▶ [WHAT IS BEING ASKED] Only the lines of the data below from the one with "intros Hnd Hlast Hl Hn Hp." through the one with "assert (q ∉ h :: l1) as Hq1." are wanted. Repeat them exactly.

[Stored items]
_ _ _ _ _

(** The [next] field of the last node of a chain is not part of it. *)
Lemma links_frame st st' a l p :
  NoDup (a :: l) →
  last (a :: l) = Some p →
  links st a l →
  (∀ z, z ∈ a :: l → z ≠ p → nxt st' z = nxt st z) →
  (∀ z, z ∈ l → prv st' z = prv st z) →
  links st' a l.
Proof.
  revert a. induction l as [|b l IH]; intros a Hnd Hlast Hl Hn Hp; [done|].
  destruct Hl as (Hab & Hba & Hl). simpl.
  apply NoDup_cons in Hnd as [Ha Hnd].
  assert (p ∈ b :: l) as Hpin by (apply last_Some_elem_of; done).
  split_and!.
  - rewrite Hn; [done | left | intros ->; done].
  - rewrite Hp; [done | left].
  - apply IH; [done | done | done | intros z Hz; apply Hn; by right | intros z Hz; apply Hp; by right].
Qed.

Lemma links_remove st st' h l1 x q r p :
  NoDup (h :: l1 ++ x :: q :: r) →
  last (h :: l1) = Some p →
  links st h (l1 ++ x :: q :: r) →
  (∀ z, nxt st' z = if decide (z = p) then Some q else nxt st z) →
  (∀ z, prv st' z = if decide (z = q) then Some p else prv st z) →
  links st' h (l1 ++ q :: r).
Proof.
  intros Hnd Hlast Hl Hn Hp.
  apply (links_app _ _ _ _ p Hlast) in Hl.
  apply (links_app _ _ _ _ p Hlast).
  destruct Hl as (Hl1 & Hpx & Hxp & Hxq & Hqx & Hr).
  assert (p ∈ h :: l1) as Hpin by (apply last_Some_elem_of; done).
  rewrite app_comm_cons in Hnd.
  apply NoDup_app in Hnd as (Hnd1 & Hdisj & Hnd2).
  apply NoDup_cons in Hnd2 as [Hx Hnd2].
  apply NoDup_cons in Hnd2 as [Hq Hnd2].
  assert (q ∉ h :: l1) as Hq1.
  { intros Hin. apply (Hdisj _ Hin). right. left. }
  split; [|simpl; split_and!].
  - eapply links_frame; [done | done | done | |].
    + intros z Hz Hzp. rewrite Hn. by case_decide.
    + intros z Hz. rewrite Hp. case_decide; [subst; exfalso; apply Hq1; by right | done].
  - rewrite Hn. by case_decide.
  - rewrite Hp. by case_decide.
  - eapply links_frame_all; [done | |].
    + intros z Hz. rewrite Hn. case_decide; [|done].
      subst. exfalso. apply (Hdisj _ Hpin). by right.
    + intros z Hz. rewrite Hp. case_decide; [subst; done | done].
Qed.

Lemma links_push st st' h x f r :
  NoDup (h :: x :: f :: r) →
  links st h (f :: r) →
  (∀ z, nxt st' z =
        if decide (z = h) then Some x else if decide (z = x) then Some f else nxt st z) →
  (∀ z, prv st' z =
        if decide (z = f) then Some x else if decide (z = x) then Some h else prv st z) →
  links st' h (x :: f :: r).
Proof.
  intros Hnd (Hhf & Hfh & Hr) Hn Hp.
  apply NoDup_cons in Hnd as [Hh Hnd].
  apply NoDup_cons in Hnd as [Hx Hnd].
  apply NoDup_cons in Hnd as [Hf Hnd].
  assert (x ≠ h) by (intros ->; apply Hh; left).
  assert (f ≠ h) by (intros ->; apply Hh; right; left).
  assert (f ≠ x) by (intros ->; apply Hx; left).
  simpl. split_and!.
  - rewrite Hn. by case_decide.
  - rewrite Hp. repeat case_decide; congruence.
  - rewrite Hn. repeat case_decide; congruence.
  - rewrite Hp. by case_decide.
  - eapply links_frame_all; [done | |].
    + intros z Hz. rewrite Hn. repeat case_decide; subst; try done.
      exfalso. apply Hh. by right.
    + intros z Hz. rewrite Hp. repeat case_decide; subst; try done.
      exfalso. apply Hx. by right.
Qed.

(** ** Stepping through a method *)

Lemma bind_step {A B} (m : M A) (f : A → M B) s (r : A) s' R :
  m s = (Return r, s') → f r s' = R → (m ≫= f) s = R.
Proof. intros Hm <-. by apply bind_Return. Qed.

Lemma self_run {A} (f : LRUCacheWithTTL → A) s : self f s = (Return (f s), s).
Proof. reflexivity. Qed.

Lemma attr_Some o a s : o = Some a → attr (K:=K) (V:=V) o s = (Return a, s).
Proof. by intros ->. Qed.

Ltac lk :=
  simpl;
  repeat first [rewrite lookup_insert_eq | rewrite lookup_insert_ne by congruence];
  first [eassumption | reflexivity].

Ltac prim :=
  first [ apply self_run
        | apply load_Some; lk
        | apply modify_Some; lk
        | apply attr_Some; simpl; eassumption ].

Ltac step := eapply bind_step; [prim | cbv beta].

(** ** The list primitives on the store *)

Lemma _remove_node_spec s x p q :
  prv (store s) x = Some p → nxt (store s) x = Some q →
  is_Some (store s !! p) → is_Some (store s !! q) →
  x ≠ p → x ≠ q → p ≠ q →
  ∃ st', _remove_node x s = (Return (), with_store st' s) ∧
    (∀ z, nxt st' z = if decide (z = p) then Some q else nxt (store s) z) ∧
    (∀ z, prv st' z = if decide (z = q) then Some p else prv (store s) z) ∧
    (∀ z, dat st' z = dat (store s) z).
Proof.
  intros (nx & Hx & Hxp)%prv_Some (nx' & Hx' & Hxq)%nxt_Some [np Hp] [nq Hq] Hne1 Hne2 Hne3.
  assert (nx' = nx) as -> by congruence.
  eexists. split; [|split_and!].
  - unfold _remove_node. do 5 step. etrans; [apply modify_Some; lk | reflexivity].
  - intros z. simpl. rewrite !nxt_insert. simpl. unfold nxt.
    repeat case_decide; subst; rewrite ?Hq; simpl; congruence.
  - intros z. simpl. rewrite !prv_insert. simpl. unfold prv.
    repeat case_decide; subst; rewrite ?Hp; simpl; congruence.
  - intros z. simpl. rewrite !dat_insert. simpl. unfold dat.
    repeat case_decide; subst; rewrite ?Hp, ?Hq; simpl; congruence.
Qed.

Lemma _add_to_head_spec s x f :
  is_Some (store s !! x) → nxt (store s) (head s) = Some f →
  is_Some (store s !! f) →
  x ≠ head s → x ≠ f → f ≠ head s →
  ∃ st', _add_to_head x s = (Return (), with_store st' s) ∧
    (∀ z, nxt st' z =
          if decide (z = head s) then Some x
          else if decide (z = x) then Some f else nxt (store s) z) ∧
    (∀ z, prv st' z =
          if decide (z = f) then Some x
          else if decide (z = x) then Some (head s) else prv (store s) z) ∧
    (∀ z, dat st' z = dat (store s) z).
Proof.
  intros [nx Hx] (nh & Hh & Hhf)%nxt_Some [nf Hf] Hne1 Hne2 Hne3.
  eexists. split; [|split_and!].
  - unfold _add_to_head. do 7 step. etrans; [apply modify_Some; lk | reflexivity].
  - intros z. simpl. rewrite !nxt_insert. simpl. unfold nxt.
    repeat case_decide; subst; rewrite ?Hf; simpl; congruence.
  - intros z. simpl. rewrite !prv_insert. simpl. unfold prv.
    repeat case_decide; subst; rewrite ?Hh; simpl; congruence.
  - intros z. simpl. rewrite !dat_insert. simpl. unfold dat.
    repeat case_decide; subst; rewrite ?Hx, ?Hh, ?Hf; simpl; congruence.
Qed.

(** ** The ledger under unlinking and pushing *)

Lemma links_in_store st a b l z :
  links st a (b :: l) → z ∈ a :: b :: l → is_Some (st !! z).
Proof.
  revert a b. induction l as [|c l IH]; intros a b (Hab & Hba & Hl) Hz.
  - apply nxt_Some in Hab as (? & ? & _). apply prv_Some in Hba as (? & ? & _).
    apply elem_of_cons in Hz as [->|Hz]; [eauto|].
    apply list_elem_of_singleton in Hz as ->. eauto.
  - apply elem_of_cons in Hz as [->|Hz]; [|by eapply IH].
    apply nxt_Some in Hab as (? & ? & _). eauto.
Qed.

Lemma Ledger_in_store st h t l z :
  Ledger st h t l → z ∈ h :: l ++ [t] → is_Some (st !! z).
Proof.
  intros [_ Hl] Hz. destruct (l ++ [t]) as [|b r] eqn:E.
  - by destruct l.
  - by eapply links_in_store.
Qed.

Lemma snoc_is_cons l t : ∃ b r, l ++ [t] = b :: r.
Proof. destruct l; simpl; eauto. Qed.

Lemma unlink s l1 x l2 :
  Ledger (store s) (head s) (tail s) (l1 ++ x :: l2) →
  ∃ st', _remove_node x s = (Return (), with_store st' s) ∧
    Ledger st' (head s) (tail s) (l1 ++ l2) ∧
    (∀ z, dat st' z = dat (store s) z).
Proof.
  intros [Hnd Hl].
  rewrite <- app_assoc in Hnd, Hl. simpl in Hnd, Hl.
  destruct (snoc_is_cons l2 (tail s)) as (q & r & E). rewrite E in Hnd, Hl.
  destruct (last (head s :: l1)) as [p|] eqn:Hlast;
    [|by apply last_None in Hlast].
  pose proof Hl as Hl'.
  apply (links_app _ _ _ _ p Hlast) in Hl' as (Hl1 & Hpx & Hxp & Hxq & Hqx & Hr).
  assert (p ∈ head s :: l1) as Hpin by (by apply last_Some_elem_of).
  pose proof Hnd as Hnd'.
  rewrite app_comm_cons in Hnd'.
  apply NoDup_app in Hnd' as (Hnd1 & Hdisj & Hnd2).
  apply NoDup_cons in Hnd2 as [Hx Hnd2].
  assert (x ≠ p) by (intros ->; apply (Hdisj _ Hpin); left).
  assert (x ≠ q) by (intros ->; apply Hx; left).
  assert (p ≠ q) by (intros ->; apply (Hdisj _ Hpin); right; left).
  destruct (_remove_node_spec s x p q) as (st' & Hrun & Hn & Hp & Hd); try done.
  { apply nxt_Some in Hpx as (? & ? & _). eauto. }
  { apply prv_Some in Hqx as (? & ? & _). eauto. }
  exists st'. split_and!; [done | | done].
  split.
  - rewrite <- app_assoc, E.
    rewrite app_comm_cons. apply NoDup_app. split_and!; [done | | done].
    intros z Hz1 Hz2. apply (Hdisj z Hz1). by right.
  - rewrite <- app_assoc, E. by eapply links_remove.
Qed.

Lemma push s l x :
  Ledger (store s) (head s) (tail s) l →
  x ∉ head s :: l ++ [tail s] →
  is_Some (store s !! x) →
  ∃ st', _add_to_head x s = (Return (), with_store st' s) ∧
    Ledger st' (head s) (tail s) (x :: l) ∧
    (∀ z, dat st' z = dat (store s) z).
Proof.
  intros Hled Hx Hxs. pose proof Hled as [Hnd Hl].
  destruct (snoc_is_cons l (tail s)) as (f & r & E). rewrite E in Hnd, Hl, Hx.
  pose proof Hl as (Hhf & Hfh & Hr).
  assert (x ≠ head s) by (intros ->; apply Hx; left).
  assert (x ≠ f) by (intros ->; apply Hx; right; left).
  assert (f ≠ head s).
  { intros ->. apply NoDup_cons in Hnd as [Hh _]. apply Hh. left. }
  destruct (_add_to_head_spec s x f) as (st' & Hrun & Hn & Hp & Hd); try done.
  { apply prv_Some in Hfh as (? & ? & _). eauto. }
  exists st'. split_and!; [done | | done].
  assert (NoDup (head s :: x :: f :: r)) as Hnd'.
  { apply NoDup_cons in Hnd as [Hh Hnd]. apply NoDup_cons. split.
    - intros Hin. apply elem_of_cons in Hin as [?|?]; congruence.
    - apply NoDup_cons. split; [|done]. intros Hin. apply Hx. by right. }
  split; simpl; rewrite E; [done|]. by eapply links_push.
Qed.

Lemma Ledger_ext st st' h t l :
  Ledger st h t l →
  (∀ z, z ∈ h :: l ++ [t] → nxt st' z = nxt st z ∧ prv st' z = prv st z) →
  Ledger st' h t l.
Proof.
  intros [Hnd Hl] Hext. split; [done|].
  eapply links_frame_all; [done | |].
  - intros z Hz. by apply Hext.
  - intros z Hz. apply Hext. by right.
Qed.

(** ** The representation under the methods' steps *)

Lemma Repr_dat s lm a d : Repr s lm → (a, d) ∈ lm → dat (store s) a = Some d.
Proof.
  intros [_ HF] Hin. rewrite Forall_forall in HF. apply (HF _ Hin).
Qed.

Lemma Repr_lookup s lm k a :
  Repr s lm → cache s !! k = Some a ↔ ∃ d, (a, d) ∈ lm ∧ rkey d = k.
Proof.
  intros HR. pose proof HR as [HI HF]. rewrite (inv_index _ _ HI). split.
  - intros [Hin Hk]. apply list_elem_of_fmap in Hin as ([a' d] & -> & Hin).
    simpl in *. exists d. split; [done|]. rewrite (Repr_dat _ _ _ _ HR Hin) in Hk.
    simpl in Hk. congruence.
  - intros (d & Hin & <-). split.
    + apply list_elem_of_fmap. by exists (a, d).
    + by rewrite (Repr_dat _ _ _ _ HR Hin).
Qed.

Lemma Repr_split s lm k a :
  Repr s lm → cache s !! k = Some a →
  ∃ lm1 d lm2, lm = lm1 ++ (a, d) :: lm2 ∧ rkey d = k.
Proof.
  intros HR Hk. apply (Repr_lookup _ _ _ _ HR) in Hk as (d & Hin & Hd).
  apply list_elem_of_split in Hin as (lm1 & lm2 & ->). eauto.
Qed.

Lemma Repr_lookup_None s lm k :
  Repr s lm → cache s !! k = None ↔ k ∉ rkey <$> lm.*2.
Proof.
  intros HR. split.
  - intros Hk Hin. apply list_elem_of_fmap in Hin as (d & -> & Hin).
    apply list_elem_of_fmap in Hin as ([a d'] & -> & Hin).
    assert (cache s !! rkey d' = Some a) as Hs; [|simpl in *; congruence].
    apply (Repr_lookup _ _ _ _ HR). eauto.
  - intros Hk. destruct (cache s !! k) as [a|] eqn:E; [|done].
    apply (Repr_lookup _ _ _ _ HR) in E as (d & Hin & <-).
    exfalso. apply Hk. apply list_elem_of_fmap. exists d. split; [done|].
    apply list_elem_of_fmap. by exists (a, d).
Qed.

_ _ _ _ _

▶ [TASK SOLUTION]
  intros Hnd Hlast Hl Hn Hp.
  apply (links_app _ _ _ _ p Hlast) in Hl.
  apply (links_app _ _ _ _ p Hlast).
  destruct Hl as (Hl1 & Hpx & Hxp & Hxq & Hqx & Hr).
  assert (p ∈ h :: l1) as Hpin by (apply last_Some_elem_of; done).
  rewrite app_comm_cons in Hnd.
  apply NoDup_app in Hnd as (Hnd1 & Hdisj & Hnd2).
  apply NoDup_cons in Hnd2 as [Hx Hnd2].
  apply NoDup_cons in Hnd2 as [Hq Hnd2].
  assert (q ∉ h :: l1) as Hq1.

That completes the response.